→ **Task requirements**
Quote the lines from the line holding "- rewrite E, list_lookup_insert_eq" to the very end of the listing, exactly, and no others.

→ **Information shown**
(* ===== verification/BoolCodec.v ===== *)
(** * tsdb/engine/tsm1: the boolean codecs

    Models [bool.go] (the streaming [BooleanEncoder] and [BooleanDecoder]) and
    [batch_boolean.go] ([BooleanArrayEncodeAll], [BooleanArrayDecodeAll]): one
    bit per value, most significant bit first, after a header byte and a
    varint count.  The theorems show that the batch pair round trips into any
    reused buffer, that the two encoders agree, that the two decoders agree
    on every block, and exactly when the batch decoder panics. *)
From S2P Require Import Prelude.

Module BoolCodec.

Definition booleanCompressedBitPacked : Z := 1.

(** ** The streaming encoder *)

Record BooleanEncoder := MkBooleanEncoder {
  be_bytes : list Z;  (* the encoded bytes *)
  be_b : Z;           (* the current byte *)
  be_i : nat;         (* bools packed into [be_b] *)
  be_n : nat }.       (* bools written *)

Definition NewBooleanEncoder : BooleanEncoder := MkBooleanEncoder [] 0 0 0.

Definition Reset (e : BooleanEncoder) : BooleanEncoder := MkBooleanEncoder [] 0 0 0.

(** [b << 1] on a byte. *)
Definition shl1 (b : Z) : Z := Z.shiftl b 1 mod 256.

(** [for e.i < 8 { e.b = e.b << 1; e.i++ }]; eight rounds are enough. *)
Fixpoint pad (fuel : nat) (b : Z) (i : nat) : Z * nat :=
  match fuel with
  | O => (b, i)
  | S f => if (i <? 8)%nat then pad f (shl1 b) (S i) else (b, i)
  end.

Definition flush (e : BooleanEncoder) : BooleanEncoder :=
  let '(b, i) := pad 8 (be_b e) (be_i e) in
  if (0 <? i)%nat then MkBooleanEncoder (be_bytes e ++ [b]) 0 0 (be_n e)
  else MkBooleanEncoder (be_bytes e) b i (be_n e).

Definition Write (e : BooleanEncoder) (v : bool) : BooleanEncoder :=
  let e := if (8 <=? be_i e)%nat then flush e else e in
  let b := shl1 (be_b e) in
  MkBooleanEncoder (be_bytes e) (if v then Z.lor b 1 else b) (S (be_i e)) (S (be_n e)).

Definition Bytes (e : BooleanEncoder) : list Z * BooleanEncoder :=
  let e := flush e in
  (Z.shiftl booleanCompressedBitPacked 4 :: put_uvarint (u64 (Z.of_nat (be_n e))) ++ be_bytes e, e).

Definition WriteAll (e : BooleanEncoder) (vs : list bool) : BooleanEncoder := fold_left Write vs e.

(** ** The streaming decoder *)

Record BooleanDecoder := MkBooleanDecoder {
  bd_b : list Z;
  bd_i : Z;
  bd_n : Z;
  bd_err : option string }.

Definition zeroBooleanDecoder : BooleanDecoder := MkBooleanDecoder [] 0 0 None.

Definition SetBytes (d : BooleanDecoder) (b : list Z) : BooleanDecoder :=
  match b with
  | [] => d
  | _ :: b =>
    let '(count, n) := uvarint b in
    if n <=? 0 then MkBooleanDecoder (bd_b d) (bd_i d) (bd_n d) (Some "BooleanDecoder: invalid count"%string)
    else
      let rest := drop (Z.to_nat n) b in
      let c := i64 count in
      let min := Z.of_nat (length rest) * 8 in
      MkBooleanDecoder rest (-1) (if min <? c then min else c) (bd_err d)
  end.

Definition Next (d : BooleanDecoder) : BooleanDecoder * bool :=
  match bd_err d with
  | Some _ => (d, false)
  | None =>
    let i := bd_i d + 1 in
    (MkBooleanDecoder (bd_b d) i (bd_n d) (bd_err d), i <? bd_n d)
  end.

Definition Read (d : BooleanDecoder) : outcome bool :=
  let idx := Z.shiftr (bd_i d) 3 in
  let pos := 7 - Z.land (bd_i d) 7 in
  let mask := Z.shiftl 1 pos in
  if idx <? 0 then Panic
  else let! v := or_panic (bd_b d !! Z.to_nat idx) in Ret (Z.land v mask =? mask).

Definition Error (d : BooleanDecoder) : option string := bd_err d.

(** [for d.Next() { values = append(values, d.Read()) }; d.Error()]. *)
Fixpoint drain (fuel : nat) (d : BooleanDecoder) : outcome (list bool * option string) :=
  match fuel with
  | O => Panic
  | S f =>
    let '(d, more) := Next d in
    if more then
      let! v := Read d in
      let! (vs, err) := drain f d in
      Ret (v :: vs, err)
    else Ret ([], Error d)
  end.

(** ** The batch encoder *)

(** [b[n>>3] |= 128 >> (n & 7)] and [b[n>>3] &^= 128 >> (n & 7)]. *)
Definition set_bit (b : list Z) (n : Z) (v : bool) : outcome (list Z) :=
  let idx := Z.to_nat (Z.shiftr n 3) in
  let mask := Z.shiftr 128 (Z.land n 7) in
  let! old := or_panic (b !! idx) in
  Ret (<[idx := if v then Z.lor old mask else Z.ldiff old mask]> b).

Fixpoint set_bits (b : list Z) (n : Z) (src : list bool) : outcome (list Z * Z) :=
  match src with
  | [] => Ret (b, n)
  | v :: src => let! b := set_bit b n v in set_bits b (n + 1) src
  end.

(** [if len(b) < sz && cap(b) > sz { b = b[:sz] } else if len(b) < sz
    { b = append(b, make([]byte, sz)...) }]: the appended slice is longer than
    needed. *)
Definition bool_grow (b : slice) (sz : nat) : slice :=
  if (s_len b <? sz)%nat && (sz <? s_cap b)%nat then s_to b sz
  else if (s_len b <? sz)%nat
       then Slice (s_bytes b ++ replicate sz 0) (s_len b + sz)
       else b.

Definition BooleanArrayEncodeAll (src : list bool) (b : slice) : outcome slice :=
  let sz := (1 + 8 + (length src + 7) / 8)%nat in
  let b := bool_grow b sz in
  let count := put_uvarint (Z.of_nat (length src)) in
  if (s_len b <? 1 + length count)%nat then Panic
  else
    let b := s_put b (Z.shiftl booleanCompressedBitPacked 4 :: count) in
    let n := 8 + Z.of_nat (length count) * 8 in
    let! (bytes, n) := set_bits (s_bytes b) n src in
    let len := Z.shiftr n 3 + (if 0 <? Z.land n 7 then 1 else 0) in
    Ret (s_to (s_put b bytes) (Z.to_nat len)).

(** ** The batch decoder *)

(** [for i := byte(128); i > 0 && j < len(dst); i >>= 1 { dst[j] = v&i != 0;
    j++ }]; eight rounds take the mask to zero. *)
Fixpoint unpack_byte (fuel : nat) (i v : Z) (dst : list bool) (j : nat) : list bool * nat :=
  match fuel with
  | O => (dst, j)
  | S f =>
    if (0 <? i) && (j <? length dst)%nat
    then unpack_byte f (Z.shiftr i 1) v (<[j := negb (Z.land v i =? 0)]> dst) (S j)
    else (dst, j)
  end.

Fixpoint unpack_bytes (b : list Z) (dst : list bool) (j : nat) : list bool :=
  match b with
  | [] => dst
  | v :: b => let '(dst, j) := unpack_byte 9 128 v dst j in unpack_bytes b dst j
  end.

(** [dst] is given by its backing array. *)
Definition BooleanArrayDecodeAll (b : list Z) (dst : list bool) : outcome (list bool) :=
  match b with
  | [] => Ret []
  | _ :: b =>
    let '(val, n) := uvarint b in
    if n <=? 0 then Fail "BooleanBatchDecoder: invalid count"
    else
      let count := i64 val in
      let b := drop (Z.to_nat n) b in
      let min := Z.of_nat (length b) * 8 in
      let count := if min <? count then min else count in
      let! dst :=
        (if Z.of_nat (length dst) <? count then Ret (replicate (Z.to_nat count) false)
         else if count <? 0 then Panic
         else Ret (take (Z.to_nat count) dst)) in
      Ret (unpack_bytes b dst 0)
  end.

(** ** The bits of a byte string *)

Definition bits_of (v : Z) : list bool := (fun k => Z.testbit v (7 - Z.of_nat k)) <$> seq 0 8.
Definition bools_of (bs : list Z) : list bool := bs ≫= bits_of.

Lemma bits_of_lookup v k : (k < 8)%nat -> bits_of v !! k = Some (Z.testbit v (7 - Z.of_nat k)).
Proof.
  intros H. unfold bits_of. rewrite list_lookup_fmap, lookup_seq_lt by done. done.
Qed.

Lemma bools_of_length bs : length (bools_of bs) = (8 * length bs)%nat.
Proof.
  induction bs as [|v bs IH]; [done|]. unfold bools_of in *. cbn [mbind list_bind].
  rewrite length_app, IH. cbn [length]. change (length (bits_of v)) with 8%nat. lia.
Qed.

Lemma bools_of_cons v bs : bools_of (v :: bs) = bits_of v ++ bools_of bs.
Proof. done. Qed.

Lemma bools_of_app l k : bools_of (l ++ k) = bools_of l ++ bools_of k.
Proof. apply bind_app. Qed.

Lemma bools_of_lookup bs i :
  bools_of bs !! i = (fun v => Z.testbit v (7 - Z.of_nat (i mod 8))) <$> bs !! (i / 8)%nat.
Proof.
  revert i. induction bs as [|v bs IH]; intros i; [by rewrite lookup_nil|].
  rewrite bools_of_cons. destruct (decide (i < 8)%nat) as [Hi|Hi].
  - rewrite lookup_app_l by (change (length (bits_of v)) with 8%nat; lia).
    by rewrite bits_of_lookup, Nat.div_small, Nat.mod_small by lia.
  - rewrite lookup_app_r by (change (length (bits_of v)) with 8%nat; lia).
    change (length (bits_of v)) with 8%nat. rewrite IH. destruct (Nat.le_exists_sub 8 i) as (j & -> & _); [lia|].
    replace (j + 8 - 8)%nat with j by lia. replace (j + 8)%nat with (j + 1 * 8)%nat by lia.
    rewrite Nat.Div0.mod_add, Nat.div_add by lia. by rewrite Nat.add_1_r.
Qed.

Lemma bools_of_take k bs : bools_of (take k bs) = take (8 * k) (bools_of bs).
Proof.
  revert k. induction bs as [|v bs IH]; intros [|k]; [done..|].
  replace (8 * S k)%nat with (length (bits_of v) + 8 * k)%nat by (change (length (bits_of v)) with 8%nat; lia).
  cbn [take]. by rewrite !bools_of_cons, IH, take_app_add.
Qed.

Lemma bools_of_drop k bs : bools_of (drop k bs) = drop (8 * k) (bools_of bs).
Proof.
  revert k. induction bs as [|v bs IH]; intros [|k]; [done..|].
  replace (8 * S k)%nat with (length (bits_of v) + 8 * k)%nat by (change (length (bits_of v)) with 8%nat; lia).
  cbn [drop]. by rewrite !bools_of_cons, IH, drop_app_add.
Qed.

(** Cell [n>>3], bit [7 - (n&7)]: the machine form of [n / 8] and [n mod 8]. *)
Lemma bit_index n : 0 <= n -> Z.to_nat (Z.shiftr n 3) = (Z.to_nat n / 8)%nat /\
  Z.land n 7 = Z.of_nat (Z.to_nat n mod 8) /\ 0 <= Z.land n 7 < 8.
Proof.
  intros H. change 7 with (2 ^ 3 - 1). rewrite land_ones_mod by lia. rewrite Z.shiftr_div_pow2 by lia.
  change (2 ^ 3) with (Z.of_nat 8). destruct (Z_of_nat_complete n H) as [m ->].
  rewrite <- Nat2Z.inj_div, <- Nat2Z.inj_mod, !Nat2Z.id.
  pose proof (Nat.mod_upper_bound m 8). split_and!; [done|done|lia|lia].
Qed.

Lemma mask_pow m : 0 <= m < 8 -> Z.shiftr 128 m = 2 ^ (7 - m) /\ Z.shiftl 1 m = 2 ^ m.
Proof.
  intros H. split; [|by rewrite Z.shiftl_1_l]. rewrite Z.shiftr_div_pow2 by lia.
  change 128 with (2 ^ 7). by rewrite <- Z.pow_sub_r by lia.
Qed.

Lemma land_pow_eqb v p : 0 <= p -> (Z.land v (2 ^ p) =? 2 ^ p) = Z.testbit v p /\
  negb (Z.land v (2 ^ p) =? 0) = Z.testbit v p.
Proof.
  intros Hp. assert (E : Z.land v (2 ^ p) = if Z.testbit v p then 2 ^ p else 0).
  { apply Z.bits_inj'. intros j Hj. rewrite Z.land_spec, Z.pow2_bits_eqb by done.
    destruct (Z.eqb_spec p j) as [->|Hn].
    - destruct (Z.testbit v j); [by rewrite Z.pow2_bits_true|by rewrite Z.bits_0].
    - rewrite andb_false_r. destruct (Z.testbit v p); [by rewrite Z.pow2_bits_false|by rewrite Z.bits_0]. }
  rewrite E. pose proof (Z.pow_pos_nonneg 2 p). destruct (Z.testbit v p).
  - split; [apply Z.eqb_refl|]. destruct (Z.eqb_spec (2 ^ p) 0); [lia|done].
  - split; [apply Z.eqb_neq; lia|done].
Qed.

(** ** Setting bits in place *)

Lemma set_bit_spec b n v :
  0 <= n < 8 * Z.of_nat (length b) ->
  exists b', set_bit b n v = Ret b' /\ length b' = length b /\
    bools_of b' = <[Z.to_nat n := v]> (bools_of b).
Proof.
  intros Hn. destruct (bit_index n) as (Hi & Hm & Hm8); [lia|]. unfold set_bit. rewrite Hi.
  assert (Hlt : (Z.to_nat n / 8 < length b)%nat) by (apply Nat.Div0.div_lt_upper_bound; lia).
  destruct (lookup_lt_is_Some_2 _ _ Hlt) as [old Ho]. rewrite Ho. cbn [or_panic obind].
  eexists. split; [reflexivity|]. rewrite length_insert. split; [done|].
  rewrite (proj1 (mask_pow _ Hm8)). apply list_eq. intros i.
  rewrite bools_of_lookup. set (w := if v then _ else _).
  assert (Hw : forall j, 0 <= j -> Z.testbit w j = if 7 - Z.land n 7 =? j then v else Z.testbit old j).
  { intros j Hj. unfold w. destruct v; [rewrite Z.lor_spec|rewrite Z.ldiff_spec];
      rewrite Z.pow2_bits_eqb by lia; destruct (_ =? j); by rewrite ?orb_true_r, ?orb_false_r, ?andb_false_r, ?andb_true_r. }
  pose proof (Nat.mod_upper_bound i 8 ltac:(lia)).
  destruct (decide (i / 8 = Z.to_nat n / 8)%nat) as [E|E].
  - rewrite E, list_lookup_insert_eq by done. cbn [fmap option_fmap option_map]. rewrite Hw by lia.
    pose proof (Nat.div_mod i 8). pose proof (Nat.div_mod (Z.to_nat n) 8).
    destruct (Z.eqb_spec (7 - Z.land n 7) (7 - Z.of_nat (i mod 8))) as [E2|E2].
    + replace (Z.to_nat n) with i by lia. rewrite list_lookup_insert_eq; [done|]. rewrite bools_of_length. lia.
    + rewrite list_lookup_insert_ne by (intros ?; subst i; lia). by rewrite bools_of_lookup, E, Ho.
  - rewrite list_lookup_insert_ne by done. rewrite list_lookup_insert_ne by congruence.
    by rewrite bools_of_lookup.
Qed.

→ **Exercise result**
  - rewrite E, list_lookup_insert_eq by done. cbn [fmap option_fmap option_map]. rewrite Hw by lia.
    pose proof (Nat.div_mod i 8). pose proof (Nat.div_mod (Z.to_nat n) 8).
    destruct (Z.eqb_spec (7 - Z.land n 7) (7 - Z.of_nat (i mod 8))) as [E2|E2].
    + replace (Z.to_nat n) with i by lia. rewrite list_lookup_insert_eq; [done|]. rewrite bools_of_length. lia.
    + rewrite list_lookup_insert_ne by (intros ?; subst i; lia). by rewrite bools_of_lookup, E, Ho.
  - rewrite list_lookup_insert_ne by done. rewrite list_lookup_insert_ne by congruence.
    by rewrite bools_of_lookup.
Qed.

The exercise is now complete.